[Stored entries]
(* ===== verification/LogBio.v ===== *)
(** * The log over the buffer cache of bio.c

    A write transaction run through log.c and bio.c together, which shows that
    the hypotheses of the crash theorems hold of real states, and what the
    admission rule of begin_op guarantees and does not. *)
From Stdlib Require Import ZArith Lia.
From stdpp Require Import base numbers list gmap strings relations.
From S2P Require Import Prelude Block Bio BioThm Log LogThm.
Local Open Scope Z_scope.

(** ** One transaction: begin_op, a logged update of one block *)

Section update.
Context {C : Type} `{HBC : BufCache C} {HL : BufCacheLaws C}.

(** [bp = buffer_read(b); memmove(bp->data, x, BSIZE); log_write(bp); buffer_release(bp)] *)
Definition logged_update (b : Z) (x : blk) : M (log C) unit :=
  l ← get;
  bp ← onbc (bread (ldev l) b);
  onbc (bstore bp x);;
  log_write bp;;
  onbc (brelse bp).

Lemma logged_update_Ok l c bs b x :
  txn l c bs -> idle c -> (length bs < NBUF)%nat -> Z.of_nat (length x) = BSIZE ->
  2 <= b < 50000 -> home (start l) b ->
  lh_n l < LOGSIZE -> lh_n l < lsize l - 1 -> 1 <= outstanding l ->
  exists l' c', logged_update b x l = Ok tt l'
    /\ txn l' c' (if decide (b ∈ bs) then bs else bs ++ [b]) /\ idle c'
    /\ ccur c' = bupd (ccur c) b x /\ cdisk c' = cdisk c
    /\ start l' = start l /\ lsize l' = lsize l /\ outstanding l' = outstanding l
    /\ committing l' = committing l.
Proof.
  intros HT Hi Hl Hx Hb Hh H1 H2 H3.
  destruct (bread_ok (bc l) c b (tx_rep _ _ _ HT) (idle_held c b Hi)) as (h & s1 & E1 & _ & R1); [|lia|].
  { apply (room_pins c bs); [exact Hi | exact Hl | intros y; apply (tx_pin _ _ _ HT)]. }
  rewrite Hi in R1. assert ((<[h := b]> (∅ : gmap nat Z)) !! h = Some b) as Hhb by apply lookup_insert_eq.
  destruct (bstore_ok s1 _ h b x R1 Hhb Hx) as (s2 & E2 & R2).
  set (c2 := c <| cheld := <[h := b]> ∅ |> <| ccur := bupd (ccur c) b x |>) in *.
  assert (txn (l <| bc := s2 |>) c2 bs) as HT2 by (destruct HT; split; assumption).
  destruct (log_write_Ok (l <| bc := s2 |>) c2 bs h b HT2 Hhb Hb Hh H1 H2 H3) as (l3 & s3 & E3 & Es & HT3 & F1 & F2 & F3 & F4).
  destruct (brelse_ok (bc l3) _ h b (tx_rep _ _ _ HT3) Hhb) as (s4 & E4 & R4).
  { left. change (b ∈ {[b]} ∪ cpin c). set_solver. }
  match type of R4 with crep _ ?cx => exists (l3 <| bc := s4 |>), cx end. split_and!; try assumption.
  - unfold logged_update. erewrite bind_step by reflexivity. rewrite (tx_dev _ _ _ HT). erewrite onbc_Ok by exact E1. erewrite onbc_Ok by (cbn [bc assign]; exact E2).
    erewrite bind_step; [|etransitivity; [|exact E3]; destruct l; reflexivity].
    unfold onbc. rewrite E4. reflexivity.
  - destruct HT3. split; assumption.
  - change (delete h (<[h := b]> (∅ : gmap nat Z)) = ∅). apply delete_insert_id, lookup_empty.
  - reflexivity.
  - reflexivity.
Qed.

(** After the boot of a clean file system and a begin_op. *)
Lemma begin_txn st nlog d :
  (forall b, Z.of_nat (length (d b)) = BSIZE) -> head_n (d st) = 0 -> 2 <= st /\ st + LOGSIZE < 50000 -> nlog <= LOGSIZE -> says (d 1) st nlog ->
  exists l c, (init_log ROOTDEV;; begin_op) (boot_log d) = Ok tt l /\ txn l c [] /\ idle c
    /\ (forall b, home st b -> ccur c b = d b /\ cdisk c b = d b)
    /\ start l = st /\ lsize l = nlog /\ outstanding l = 1 /\ committing l = false.
Proof.
  intros Hd Hn Hst Hnl Hsb.
  assert (recoverable st d d []) as HR.
  { split; [exact Hd | exact Hn | discriminate | | discriminate | reflexivity].
    split; [exact Hst | cbn; unfold LOGSIZE, MAXOPBLOCKS; lia | set_solver | constructor]. }
  destruct (recover_Ok st nlog d d [] HR Hsb) as (s1 & blks & E1 & R1 & L1).
  pose proof (complete_recovery st d d [] HR) as HC.
  set (c := cputs (Cache d d ∅ ∅ []) (recovery_writes st d [])) in *.
  destruct (cputs_fields (recovery_writes st d []) (Cache d d ∅ ∅ [])) as (D & _ & _ & _ & P). fold c in D, P.
  change (cdisk (Cache d d ∅ ∅ [])) with d in D. rewrite <-D in HC.
  assert (idle c) as Hi by (apply cputs_idle; reflexivity).
  assert (forall b, b ∉ cpin c) as Hp.
  { intros b Hb. apply P in Hb as [Hb _]. change (b ∈ (∅ : gset Z)) in Hb. set_solver. }
  exists (Log s1 false st nlog 1 false ROOTDEV 0 blks), c. split_and!; try reflexivity; try assumption.
  - erewrite bind_step by exact E1. reflexivity.
  - split; try assumption; try reflexivity.
    + exact (rc_placed _ _ _ _ HC).
    + intros b. split; [intros Hb; destruct (Hp b Hb) | set_solver].
    + exact (rc_n _ _ _ _ HC).
  - intros b Hb. assert (cdisk c b = d b) as E by (apply (rc_home _ _ _ _ HC b Hb); set_solver).
    split; [|exact E]. rewrite <-E. apply (crep_clean s1); [exact R1 | apply idle_held, Hi | apply Hp].
Qed.
End update.

(** ** Concrete runs *)

(** A disk of zeroes with a superblock that puts a log of LOGSIZE blocks at 2,
    as mkfs does. *)
Definition zero_disk : Z -> blk :=
  bupd (fun _ => replicate (Z.to_nat BSIZE) 0) 1
    (put32 (put32 (put32 (replicate (Z.to_nat BSIZE) 0) 0 50000) 12 LOGSIZE) 16 2).

Lemma zero_disk_size b : Z.of_nat (length (zero_disk b)) = BSIZE.
Proof. unfold zero_disk, bupd. destruct (b =? 1); reflexivity. Qed.

Definition sevens : blk := replicate (Z.to_nat BSIZE) 7.

Lemma one_update : exists (l : log bstate) c,
  (init_log ROOTDEV;; begin_op;; logged_update 100 sevens) (boot_log zero_disk) = Ok tt l
  /\ ready l c [100] /\ loglocked l = false /\ committing l = false /\ outstanding l = 1 /\ start l = 2
  /\ ccur c 100 = sevens /\ cdisk c 100 = zero_disk 100
  /\ says (bdisk (bc l) 1) 2 30.
Proof.
  destruct (begin_txn (C := bstate) 2 30 zero_disk) as (l & c & E & HT & Hi & Hc & H1 & H2 & H3 & H4).
  { apply zero_disk_size. } { vm_compute. reflexivity. } { unfold LOGSIZE, MAXOPBLOCKS. lia. } { reflexivity || (unfold LOGSIZE, MAXOPBLOCKS; lia). } { split; vm_compute; reflexivity. }
  assert (home 2 100) as Hh by (unfold home, LOGSIZE, MAXOPBLOCKS; lia).
  destruct (logged_update_Ok l c [] 100 sevens) as (l' & c' & E' & HT' & Hi' & Hc1 & Hd1 & F1 & F2 & F3 & F4);
    try assumption; try reflexivity; try lia.
  { unfold NBUF. cbn. lia. } { rewrite H1. exact Hh. }
  { rewrite (tx_n _ _ _ HT). reflexivity. } { rewrite (tx_n _ _ _ HT), H2. reflexivity. }
  revert HT'. case_decide as Hin; [exfalso; exact (not_elem_of_nil _ Hin)|]. intros HT'. cbn [app] in HT'.
  exists l', c'. split_and!.
  - rewrite <-bind_assoc. erewrite bind_step by exact E. exact E'.
  - apply txn_ready; [exact HT' | exact Hi' | unfold NBUF; cbn; lia].
  - apply (tx_unlocked _ _ _ HT').
  - rewrite F4. exact H4.
  - rewrite F3. exact H3.
  - rewrite F1. exact H1.
  - rewrite Hc1. apply bupd_eq.
  - rewrite Hd1. apply Hc. exact Hh.
  - rewrite (crep_disk _ _ 1 (tx_rep _ _ _ HT')), Hd1.
    destruct (Hc 1) as [_ ->]; [unfold home, LOGSIZE, MAXOPBLOCKS; lia|]. split; vm_compute; reflexivity.
Qed.

Lemma commit_crash_atomic_witness : exists (l : log bstate) c l' W,
  ready l c [100] /\ commit l = Ok tt l' /\ length W = 4%nat
  /\ forall k d, rtc (reboot (C := bstate)) (apply_writes (bdisk (bc l)) (take k W)) d ->
       exists l2 : log bstate, init_log ROOTDEV (boot_log d) = Ok tt l2
         /\ bdisk (bc l2) 100 = if (k <=? 1)%nat then zero_disk 100 else sevens.
Proof.
  destruct one_update as (l & c & _ & HR & _ & _ & _ & Hst & Hc & Hd & Hsb).
  destruct (commit_crash_atomic l c [100] 30 HR) as (l' & W & E & _ & HW & Hcr); [discriminate | rewrite Hst; exact Hsb|].
  exists l, c, l', W. split; [exact HR|]. split; [exact E|]. split; [exact HW|].
  rewrite Hst in Hcr. intros k d Hk. destruct (Hcr k d Hk) as (l2 & E2 & Hh & _). exists l2. split; [exact E2|].
  rewrite Hh by (unfold home, LOGSIZE, MAXOPBLOCKS; lia). rewrite Hc.
  rewrite (crep_disk _ _ 100 (rd_rep _ _ _ HR)), Hd. reflexivity.
Defined.

Lemma end_op_commits_witness : exists (l : log bstate) l',
  outstanding l = 1 /\ end_op l = Ok tt l' /\ bdisk (bc l') 100 = sevens.
Proof.
  destruct one_update as (l & c & _ & HR & H1 & H2 & H3 & Hst & Hc & Hd & _).
  destruct (end_op_commits l c [100] HR) as (l' & c' & l2 & E & _ & _ & _ & _ & Hh & _); try assumption; [discriminate|].
  exists l, l'. split; [exact H3|]. split; [exact E|]. rewrite Hst in Hh.
  destruct (Hh 100) as [-> _]; [unfold home, LOGSIZE, MAXOPBLOCKS; lia | exact Hc].
Defined.

Lemma log_write_correct_witness : exists (l : log bstate) c h l',
  cheld c !! h = Some 100 /\ log_write h l = Ok tt l' /\ lh_n l' = 1.
Proof.
  destruct (begin_txn (C := bstate) 2 30 zero_disk) as (l & c & E & HT & Hi & Hc & H1 & H2 & H3 & H4).
  { apply zero_disk_size. } { vm_compute. reflexivity. } { unfold LOGSIZE, MAXOPBLOCKS. lia. } { reflexivity || (unfold LOGSIZE, MAXOPBLOCKS; lia). } { split; vm_compute; reflexivity. }
  destruct (bread_ok (bc l) c 100 (tx_rep _ _ _ HT) (idle_held c 100 Hi)) as (h & s1 & E1 & _ & R1); [|lia|].
  { apply (room_pins c []); [exact Hi | unfold NBUF; cbn; lia | intros y; apply (tx_pin _ _ _ HT)]. }
  assert (txn (l <| bc := s1 |>) (c <| cheld := <[h := 100]> (cheld c) |>) []) as HT1 by (destruct HT; split; assumption).
  destruct (log_write_correct (l <| bc := s1 |>) _ [] h 100 HT1) as [Hw _].
  - apply lookup_insert_eq.
  - lia.
  - change (home (start l) 100). rewrite H1. unfold home, LOGSIZE, MAXOPBLOCKS. lia.
  - destruct Hw as (l' & E' & HT' & _).
    + change (lh_n l < LOGSIZE). rewrite (tx_n _ _ _ HT). reflexivity.
    + change (lh_n l < lsize l - 1). rewrite (tx_n _ _ _ HT), H2. reflexivity.
    + change (1 <= outstanding l). lia.
    + exists (l <| bc := s1 |>), (c <| cheld := <[h := 100]> (cheld c) |>), h, l'. split; [apply lookup_insert_eq|]. split; [exact E'|].
      rewrite (tx_n _ _ _ HT'). case_decide as Hin; [exfalso; exact (not_elem_of_nil _ Hin) | reflexivity].
Defined.

(** ** What goes wrong *)

Fixpoint updates (n : nat) (b : Z) : M (log bstate) unit :=
  match n with O => mret tt | S n' => logged_update b sevens;; updates n' (b + 1) end.

(** begin_op admits three operations of MAXOPBLOCKS blocks each, but with
    the log that mkfs lays out (nlog = LOGSIZE blocks, one of them the header)
    log_write refuses the thirtieth block: three admitted operations that stay
    within their reservation panic the kernel. *)
Theorem admitted_operations_panic :
  (init_log ROOTDEV;; begin_op;; begin_op;; begin_op;; updates 29 100;; updates 1 129)
    (boot_log zero_disk) = Panic "too big a transaction"
  /\ exists l, (init_log ROOTDEV;; begin_op;; begin_op;; begin_op;; updates 29 100) (boot_log zero_disk) = Ok tt l
       /\ lh_n l = 29 /\ outstanding l = 3.
Proof. split; [vm_compute; reflexivity|]. eexists. split; [vm_compute; reflexivity|]. split; reflexivity. Qed.

(** sync writes dirty buffers home although the log pinned them for a
    transaction that has not committed: a crash after sync keeps a block of a
    transaction that never ended. *)
Theorem sync_breaks_write_ahead :
  exists l l2, (init_log ROOTDEV;; begin_op;; logged_update 100 sevens;; onbc sync) (boot_log zero_disk) = Ok tt l
    /\ outstanding l = 1 /\ lh_n l = 1
    /\ init_log ROOTDEV (boot_log (bdisk (bc l))) = Ok tt l2
    /\ bdisk (bc l2) 100 = sevens /\ zero_disk 100 <> sevens.
Proof.
  eexists _, _. split; [vm_compute; reflexivity|]. split; [reflexivity|]. split; [reflexivity|].
  split; [vm_compute; reflexivity|]. split; [vm_compute; reflexivity | discriminate].
Qed.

ACTION ITEM — Every line from the first entry to the line containing "2 <= b < 50000 -> home (start l) b ->" should be transcribed exactly, and nothing beyond it.

TASK OUTPUT —
(* ===== verification/LogBio.v ===== *)
(** * The log over the buffer cache of bio.c

    A write transaction run through log.c and bio.c together, which shows that
    the hypotheses of the crash theorems hold of real states, and what the
    admission rule of begin_op guarantees and does not. *)
From Stdlib Require Import ZArith Lia.
From stdpp Require Import base numbers list gmap strings relations.
From S2P Require Import Prelude Block Bio BioThm Log LogThm.
Local Open Scope Z_scope.

(** ** One transaction: begin_op, a logged update of one block *)

Section update.
Context {C : Type} `{HBC : BufCache C} {HL : BufCacheLaws C}.

(** [bp = buffer_read(b); memmove(bp->data, x, BSIZE); log_write(bp); buffer_release(bp)] *)
Definition logged_update (b : Z) (x : blk) : M (log C) unit :=
  l ← get;
  bp ← onbc (bread (ldev l) b);
  onbc (bstore bp x);;
  log_write bp;;
  onbc (brelse bp).

Lemma logged_update_Ok l c bs b x :
  txn l c bs -> idle c -> (length bs < NBUF)%nat -> Z.of_nat (length x) = BSIZE ->
  2 <= b < 50000 -> home (start l) b ->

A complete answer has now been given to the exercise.